**WORK ORDER**:
One part of the entries below is wanted: the lines from the one containing "(mkChan [] bufferSize false) false" through the one containing "false 0 0))". Write those out exactly and nothing else.

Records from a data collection
Content starts
Definition NewBookProcessor (workers bufferSize : Z) : outcome BookProcessor :=
  if bufferSize <? 0 then Panic "makechan: size out of range"
  else Ret (mkProcessor workers (mkChan [] bufferSize false)
                        (mkChan [] bufferSize false) false 0 [] [] [] []).

Definition Start (bp : BookProcessor) : BookProcessor :=
  let n := Z.to_nat (workers bp) in
  mkProcessor (workers bp) (jobQueue bp) (resultChan bp) (ctx_done bp)
              (wg bp + Z.of_nat n + 1)
              (pool bp ++ repeat WLoop n) (collectors bp ++ [CLoop])
              (processed bp) (logged bp).

(** [processJob], without the sleep. *)
Definition processJob (job : BookJob) : BookResult :=
  let ty := job_Type job in
  if ty =? JobTypeValidate then
    match BookData job with
    | Some d =>
        if String.eqb (CreateBookRequest.Title d) ""
        then mkResult (job_ID job) false (Some "title is required") None
                      "Book validation completed"
        else mkResult (job_ID job) true None None "Book validation completed"
    | None => mkResult (job_ID job) true None None "Book validation completed"
    end
  else if ty =? JobTypeProcess then
    match BookData job with
    | Some d =>
        mkResult (job_ID job) true None
          (Some (Book.mk 0 (CreateBookRequest.Title d) (CreateBookRequest.Author d)
                   (CreateBookRequest.ISBN d) "" "" 0 0 "" false 0 0))
          "Book processing completed"
    | None => mkResult (job_ID job) true None None "Book processing completed"
    end
  else if ty =? JobTypeNotify then
    mkResult (job_ID job) true None None "Notification sent"
  else
    mkResult (job_ID job) false (Some ("unknown job type: " +:+ fmt_d ty)) None "".

(** [bp.cancel()]. *)
Definition cancel (bp : BookProcessor) : BookProcessor :=
  mkProcessor (workers bp) (jobQueue bp) (resultChan bp) true (wg bp)
              (pool bp) (collectors bp) (processed bp) (logged bp).

Definition close {A} (c : chan A) : outcome (chan A) :=
  if chan_closed c then Panic "close of closed channel"
  else Ret (mkChan (buf c) (cap c) true).

(** A send can proceed on a closed channel (it panics) or when the
    buffer has room; a receive on a closed channel or when something is
    buffered. *)
Definition send_ready {A} (c : chan A) : bool :=
  chan_closed c || (Z.of_nat (length (buf c)) <? cap c).

Definition recv_ready {A} (c : chan A) : bool :=
  chan_closed c || negb (bool_decide (buf c = [])).

Definition send {A} (c : chan A) (x : A) : outcome (chan A) :=
  if chan_closed c then Panic "send on closed channel"
  else Ret (mkChan (buf c ++ [x]) (cap c) false).

(** The case a two-way [select] takes: [Some true] the channel
    operation, [Some false] the [ctx.Done()] receive, [None] neither is
    ready. *)
Definition select2 (poll : Poll) (chan_ready done_ready : bool) : option bool :=
  match poll with
  | ChanFirst =>
      if chan_ready then Some true else if done_ready then Some false else None
  | DoneFirst =>
      if done_ready then Some false else if chan_ready then Some true else None
  end.

(** [SubmitJob]: the [select] has a [default], so it never waits. *)
Definition SubmitJob (bp : BookProcessor) (job : BookJob) (poll : Poll)
  : outcome (option error * BookProcessor) :=
  match select2 poll (send_ready (jobQueue bp)) (ctx_done bp) with
  | Some true =>
      match send (jobQueue bp) job with
      | Ret q =>
          Ret (None, mkProcessor (workers bp) q (resultChan bp) (ctx_done bp) (wg bp)
                                 (pool bp) (collectors bp) (processed bp) (logged bp))
      | Panic msg => Panic msg
      end
  | Some false => Ret (Some "processor is shutting down", bp)
  | None => Ret (Some "job queue is full", bp)
  end.

Definition set_worker (bp : BookProcessor) (i : nat) (w : Worker)
    (q : chan BookJob) (rc : chan BookResult) (done : list BookJob) (dwg : Z)
  : BookProcessor :=
  mkProcessor (workers bp) q rc (ctx_done bp) (wg bp - dwg)
              (<[i := w]> (pool bp)) (collectors bp) done (logged bp).

(** One move of worker [i]: [None] when the goroutine is parked at a
    [select] with no case ready, has returned, or does not exist. *)
Definition worker_step (bp : BookProcessor) (i : nat) (poll : Poll)
  : option (outcome BookProcessor) :=
  match pool bp !! i with
  | Some WLoop =>
      match select2 poll (recv_ready (jobQueue bp)) (ctx_done bp) with
      | Some true =>
          match buf (jobQueue bp) with
          | job :: rest =>
              let q := mkChan rest (cap (jobQueue bp)) (chan_closed (jobQueue bp)) in
              Some (Ret (set_worker bp i (WSend (processJob job)) q (resultChan bp)
                                    (processed bp ++ [job]) 0))
          | [] =>
              Some (Ret (set_worker bp i WDone (jobQueue bp) (resultChan bp)
                                    (processed bp) 1))
          end
      | Some false =>
          Some (Ret (set_worker bp i WDone (jobQueue bp) (resultChan bp) (processed bp) 1))
      | None => None
      end
  | Some (WSend result) =>
      match select2 poll (send_ready (resultChan bp)) (ctx_done bp) with
      | Some true =>
          match send (resultChan bp) result with
          | Ret rc =>
              Some (Ret (set_worker bp i WLoop (jobQueue bp) rc (processed bp) 0))
          | Panic msg => Some (Panic msg)
          end
      | Some false =>
          Some (Ret (set_worker bp i WDone (jobQueue bp) (resultChan bp) (processed bp) 1))
      | None => None
      end
  | Some WDone | None => None
  end.

(** One move of result processor [k]. *)
Definition collector_step (bp : BookProcessor) (k : nat) (poll : Poll)
  : option BookProcessor :=
  match collectors bp !! k with
  | Some CLoop =>
      match select2 poll (recv_ready (resultChan bp)) (ctx_done bp) with
      | Some true =>
          match buf (resultChan bp) with
          | result :: rest =>
              Some (mkProcessor (workers bp) (jobQueue bp)
                      (mkChan rest (cap (resultChan bp)) (chan_closed (resultChan bp)))
                      (ctx_done bp) (wg bp) (pool bp) (collectors bp)
                      (processed bp) (logged bp ++ [result]))
          | [] =>
              Some (mkProcessor (workers bp) (jobQueue bp) (resultChan bp)
                      (ctx_done bp) (wg bp - 1) (pool bp) (<[k := CDone]> (collectors bp))
                      (processed bp) (logged bp))
          end
      | Some false =>
          Some (mkProcessor (workers bp) (jobQueue bp) (resultChan bp)
                  (ctx_done bp) (wg bp - 1) (pool bp) (<[k := CDone]> (collectors bp))
                  (processed bp) (logged bp))
      | None => None
      end
  | _ => None
  end.
End Ejemplo.
(** * pm7: document chunking and the in-memory search index

    A shallow embedding of [DocumentProcessor] (document-processor.ts) and
    [SearchEngine] (services/search-engine.ts), and the properties of the
    chunker, the tokenizer, the edit distance and the ranked search; then
    of what is built around them: the registry of resources
    (services/resource-manager.ts), the choice of the files that a crawl
    indexes (services/gitlab-crawler.ts) and the snippet that the search
    tool shows for a result (integrations/gitlab.ts).

    Conventions of the embedding.
    - A JavaScript string is the list of its code units.  The embedding
      covers the code units 0..255 (Latin-1), so [toLowerCase] and the
      regular-expression classes are the ones of that range.
    - A JavaScript number that holds a length, a line number or a counter
      is a [nat]; a score is a binary64 [float], with the operations in the
      order the source evaluates them.  [Math.log] is a parameter.
    - An array that is mutated in place lives in a heap and is named by a
      reference, so that two names of one array see each other's updates. *)

From Stdlib Require Import Ascii String DecimalString DecimalNat ZArith Lia PrimFloat Uint63 FloatOps.
From stdpp Require Import base option list strings gmap.
From Equations Require Import Equations.

Set Warnings "-abstract-large-number".

Local Open Scope nat_scope.
Local Open Scope list_scope.

(** ** JavaScript strings *)

Abbreviation str := (list ascii).

Definition lit (s : string) : str := list_ascii_of_string s.
Coercion lit : string >-> list.

Module Js.

Definition charCode (c : ascii) : nat := nat_of_ascii c.

Definition between (lo hi : nat) (c : ascii) : bool :=
  (lo <=? charCode c) && (charCode c <=? hi).

(** The character classes [[a-z]], [[A-Z]], [[0-9]] of the regular
    expressions in the source. *)
Definition is_lower (c : ascii) : bool := between 97 122 c.
Definition is_upper (c : ascii) : bool := between 65 90 c.
Definition is_digit (c : ascii) : bool := between 48 57 c.
Definition is_alnum (c : ascii) : bool := is_lower c || is_upper c || is_digit c.
(* ===== verification/_CoqProject ===== *)
-Q . S2P
Prelude.v
Kernel.v
Uapi.v
Device.v
Alloc.v
Mmap.v
LibKbuf.v
Ctl.v
Ring.v
RingFacts.v
CtlFacts.v
Init.v
InitFacts.v
DmaBuf.v
Lifetime.v
LifetimeProps.v
InitProps.v
RingSpec.v
Samples.v
RingProps.v
Ioctl.v
Dispatch.v
IoctlProps.v
MmapProps.v
DispatchProps.v
Machine.v
MachineFacts.v
MachineProps.v
Spsc.v
SpscFacts.v
SpscProps.v
FileOps.v
SpscPoll.v
FileProps.v
Driver.v
DriverFacts.v
DriverInv.v
DriverProps.v
ModuleLife.v
LibSpsc.v
LibSpscFacts.v
LibSpscProps.v
Bench.v
BenchProps.v
Proc.v
ProcProps.v
Kbufpp.v
KbufppProps.v
MappedRing.v
MappedRingProps.v
Client.v
ClientProps.v
BenchSlots.v
BenchSlotsProps.v
BenchSpsc.v
BenchSpscProps.v
BenchReport.v
BenchReportProps.v
BenchRun.v
BenchPipe.v
BenchPipeProps.v
BenchMain.v
BenchMainProps.v
(* ===== verification/Prelude.v ===== *)
(** * A verification of the kbuf driver

    kbuf is a Linux character-device driver: a ring of message slots with
    blocking and lock-free reads and writes, a byte ring shared with user space
    by mmap and exported as a dma-buf, devices created and destroyed at run
    time, and a user library for the shared ring.  This library models the code
    under src/ and include/ as Rocq functions and proves what it guarantees.
    Paths below are those of the repository.

    ** The program and the files that model it

    - include/kbuf.h, the user interface: Uapi (struct layouts as bytes, mode
      and command numbers).
    - src/kbuf_internal.h, src/kbuf_trace.h: Device.  [kbuf_dev] is struct
      kbuf_dev field by field, without its locks and list links, which are in
      the machines below; [dev_ok] is its invariant and [dev_queue] the queue of
      messages it stands for.
    - src/kbuf_ring.c, the ring core: Alloc (the slot array's memory) and Ring
      (produce and consume in both modes, emptiness, occupancy).  RingFacts
      proves each of them, RingSpec states the contract of a ring discipline
      (the class [RingLaws] over a bounded FIFO) and shows that both disciplines
      meet it, RingProps has the theorems.
    - src/kbuf_main.c, the file operations.  Machine has [kbuf_read_blocking],
      [kbuf_write_blocking], threads asleep in poll(2) over the blocking branch
      of [kbuf_poll] and the locked sections of the ioctls as any number of
      interleaved threads, with the mutex, the wait queues and signals;
      MachineFacts its invariant, MachineProps the theorems.  Spsc has
      [kbuf_read_spsc] and [kbuf_write_spsc] as two threads without a lock on
      weakly ordered memory; SpscFacts and SpscProps likewise, and SpscPoll adds
      the threads asleep in poll(2) of that mode.  FileOps has [kbuf_read],
      [kbuf_write] and [kbuf_poll] of one caller, where the mode is chosen, first
      with O_NONBLOCK and then ([kbuf_io]) with either kind of flags, and
      FileProps relates whole sessions on one open file to an abstract file.
    - src/kbuf_ioctl.c: Ioctl (statistics, reset, resize, mode) and Dispatch
      (the dispatcher and the dma-buf commands); IoctlProps, DispatchProps.
    - src/kbuf_mmap.c: Mmap (areas, fault handler, checks of mmap), MmapProps.
    - src/kbuf_dmabuf.c: DmaBuf (callbacks, the importer self-test); export and
      release, which move the device's reference, are in Ctl.  The self-test is
      written against the operations of any exporter ([dma_buf_ops]) and proved
      against what an exporter promises ([exporter]); this driver's own callbacks
      and those of another driver are two such exporters.
    - src/kbuf_ctl.c, with open and release of src/kbuf_main.c: Ctl.  CtlFacts
      proves each operation, Lifetime the invariant [live] over the heap of
      devices, the references, the ledger and the ids, LifetimeProps keeps it over
      calls with a destroy split at the point where others can run.  The struct
      device behind a node is an entry of the ledger, which a destroy releases
      although files of the device may be open: [dev_name] of such a device is
      a use after free, wherever the code evaluates it.
    - The composition of all of these: Driver.  Processes that use the control
      node, open files, duplicated descriptors, mappings and exported buffers in
      any order, the handlers being called as [kbuf_fops], [kbuf_vm_ops] and
      [kbuf_dmabuf_ops] register them and a release when the last reference to
      a file is gone.  DriverFacts relates what a call may change to the
      invariant of Lifetime, DriverInv shows that every operation keeps it, and
      DriverProps has the theorems.
    - [kbuf_init] and [kbuf_exit] with the registration functions: Init,
      InitFacts, InitProps; ModuleLife has load, use by the users of Driver, and
      unload.
    - src/kbuf_proc.c and src/kbuf_debugfs.c: Proc, ProcProps.
    - include/libkbuf.h: LibKbuf (one caller at a time) and LibSpsc (producer and
      consumer in two processes, byte by byte), LibSpscFacts, LibSpscProps.
    - include/kbufpp.hpp: Kbufpp (unique_fd and the constructor of Device),
      KbufppProps; MappedRing (MappedRing and Device::map), MappedRingProps;
      Client (the other methods of Device), ClientProps.
    - bench/kbuf_bench.c: Bench (the loops over the mmap ring), BenchProps;
      Client ([slot_setup]); BenchSlots and BenchSpsc (the loops over the slot
      ring, on the machines of the two modes), BenchSlotsProps, BenchSpscProps;
      BenchPipe (the loops over a pipe), BenchPipeProps; BenchRun (set-up and
      transfer of a whole run); BenchReport (the figures, the false-sharing
      counters, the parameters), BenchReportProps; BenchMain (the clocks, the
      loops of the throughput table, the arguments), BenchMainProps.

    Kernel states what the driver asks of the kernel, which is not in the
    repository: user memory ([UAccess]), and everything acquired and released
    ([Kernel]), each an interface with the documented behaviour as laws and a
    concrete instance.  The command encoding ([IocEncoding], in Uapi), the page
    size and [remap_vmalloc_range] ([Paging], in Mmap) are interfaces too, as are
    the sorting function of the C library ([QSort], in BenchReport) and the
    kernel's pipe ([Pipe], in BenchPipe).  Samples has the devices on which the
    theorems are exercised.

    ** How code becomes definitions

    A C function is a program [prog W A]: it takes a world and ends in [Done]
    with a result, or in [Oops] with the undefined behaviour it met (an access
    out of bounds, a use after free, a null pointer, a division by zero, a data
    race), so that "never goes wrong" is a statement.  Integers are [Z] with the
    wrap-around of their width written out ([u32], [u64], [s32]).  A heap object
    is its address with its content; a resource is an entry of the kernel's
    ledger, so that a leak or a double release shows.  An errno is a negative
    result, as in the code.  Concurrency is a step function per thread, whose
    program counters are the points between which another thread can run, and an
    inductive reachability over all schedules.

    In Spsc and LibSpsc memory is weaker than interleaving: a load of the other
    side's index may return any value stored since the last one seen, an acquire
    load orders the thread after what preceded the store it read, and an access
    to a slot or a byte that is not so ordered after the other side's last one
    is a [DataRace].

    ** What is proved

    - The blocking mode (MachineProps): FIFO order and a well-formed device under
      every interleaving with the ioctls, memory safety, no lost wake-up, of
      pollers too, and that a machine which cannot move is one where every caller
      rightly waits.  All of these are about [calm] runs, in which no switch to
      the lock-free mode takes effect and no resize leaves a writer that has
      measured its message with slots too small for it: without that they fail,
      and two runs show how ([writer_overflow], [smode_strands_reader]).
    - The lock-free mode (SpscProps, SpscPoll): the same for one producer and one
      consumer with old index values, and no data race.
    - The ring core (RingProps): every operation refines the bounded FIFO on
      every branch, at every value of the wrapping indices, and the modes are
      equivalent for sequences of non-blocking calls.
    - A file (FileProps): reads, writes, polls and ioctls of any kind in any
      order are those of one bounded FIFO.
    - The ioctls (IoctlProps, DispatchProps): every exit of resize and mode
      switch, the statistics read back, any command number answered safely on a
      device that has not been destroyed, with dma-bufs of any driver; export and
      import give back what they took.
    - Load and create (InitProps, LifetimeProps): all or nothing, whichever step
      fails.
    - The whole driver (DriverProps): a sequence of calls by any users runs to its
      end, or reaches one that reads the name of a device destroyed while open
      (the last close of its file, a resize, an export); nothing else goes wrong.
      Up to there devices live exactly as long as something refers to them, with
      as many references as referents, and the pages of a mapping stay the same
      and stay allocated until it is unmapped, also when the device is destroyed
      and its descriptors are closed.  When everything is closed the kernel holds
      what it held before, and an unload after any such use restores what was
      there before the load (ModuleLife).  Assumed of the calls ([dop_ok]): counts
      are not negative, and the descriptor of an export was not in use.
    - The shared ring (MmapProps, LibSpscProps): the two halves of the mapping are
      the same pages, the library's transfers are a byte stream, also between two
      processes, without races and wait-free.
    - /proc (ProcProps): the text can be scanned back, every value under its own
      label, and is consistent.
    - The C++ owners (KbufppProps, MappedRingProps): every handle closed exactly
      once, and the mapped rings of a process are byte streams.
    - Programs that use the driver (ClientProps): the C++ methods give what the
      abstract file promises and throw the kernel's errno, one by one, for a file
      opened with or without O_NONBLOCK, and the set-up of the benchmark's slot
      rings ends with the ring it asked for.
    - The benchmark (BenchProps, BenchSlotsProps, BenchSpscProps, BenchPipeProps,
      BenchRun, BenchReportProps, BenchMainProps): the transfers end, whatever the
      schedule, with every message delivered; a run fails to start only for want
      of memory; each cell of the table is computed from its own runs; the
      percentiles are those of the samples; the counters of the false-sharing
      test count every step.
    - Where the code falls short: a writer that slept across a shrinking resize
      overruns its slot, a resize and a mode switch can be interleaved to an SPSC
      ring with a bad slot count, a resize frees the array under an SPSC writer,
      a mode switch strands a sleeping reader, a reset after the fork hangs the
      benchmark, an empty message ends its drain loop early, the reset of the
      high-water mark in SPSC mode, a freed device name read by the close, the
      resize and the export of a destroyed device, and kept as the name of a
      buffer exported before ([exported_name_dangles]), a pipe read that may be
      short and ends the run, and a standard deviation that rounds to the root of
      a negative number.

    ** Bounds and fuel

    Most recursion is structural.  [dyn_drain] is given the length of the device
    list as fuel and each round shortens the list ([unregister_drains]: it always
    ends by itself).  [drain] needs one unit per message and one more.  [scan_devs] is given the
    number of devices.  Schedules are unbounded: the theorems are about every
    reachable state.  The transfer of [nmsg] messages ends within
    [80 * nmsg + 2] steps through a slot ring and [4 * nmsg + 2] through a pipe;
    [sb_auto], [pb_auto] and [pipe_auto], which run one schedule with fuel, serve
    only to exhibit such a run.

    ** Not modelled

    Forking, pinning, noise reduction and printing of the benchmark, which are
    system calls and stdio; the reading of the clock itself; the files of static
    devices inside Driver, which hold no reference (Init, InitProps and the
    theorems about one device have them); the interleaving of calls inside Driver
    beyond the split destroy (Machine and Spsc have it per device); the memory
    behind dma-bufs of other drivers, which the importer takes to be plain memory
    of two words at least without looking at [is_iomem]; the permission callback
    [kbuf_devnode]; the dma-buf callbacks with nothing to do; the reads of debugfs
    files and of the proc file by their libraries; the text of log lines (what
    they evaluate is modelled); the rendering of trace events; tests and
    scripts. *)

From Stdlib Require Import ZArith Lia.
From Stdlib Require Export Strings.Byte.
From stdpp Require Export base tactics list numbers option.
Content ends
**TASK OUTPUT**:
                        (mkChan [] bufferSize false) false 0 [] [] [] []).

Definition Start (bp : BookProcessor) : BookProcessor :=
  let n := Z.to_nat (workers bp) in
  mkProcessor (workers bp) (jobQueue bp) (resultChan bp) (ctx_done bp)
              (wg bp + Z.of_nat n + 1)
              (pool bp ++ repeat WLoop n) (collectors bp ++ [CLoop])
              (processed bp) (logged bp).

(** [processJob], without the sleep. *)
Definition processJob (job : BookJob) : BookResult :=
  let ty := job_Type job in
  if ty =? JobTypeValidate then
    match BookData job with
    | Some d =>
        if String.eqb (CreateBookRequest.Title d) ""
        then mkResult (job_ID job) false (Some "title is required") None
                      "Book validation completed"
        else mkResult (job_ID job) true None None "Book validation completed"
    | None => mkResult (job_ID job) true None None "Book validation completed"
    end
  else if ty =? JobTypeProcess then
    match BookData job with
    | Some d =>
        mkResult (job_ID job) true None
          (Some (Book.mk 0 (CreateBookRequest.Title d) (CreateBookRequest.Author d)
                   (CreateBookRequest.ISBN d) "" "" 0 0 "" false 0 0))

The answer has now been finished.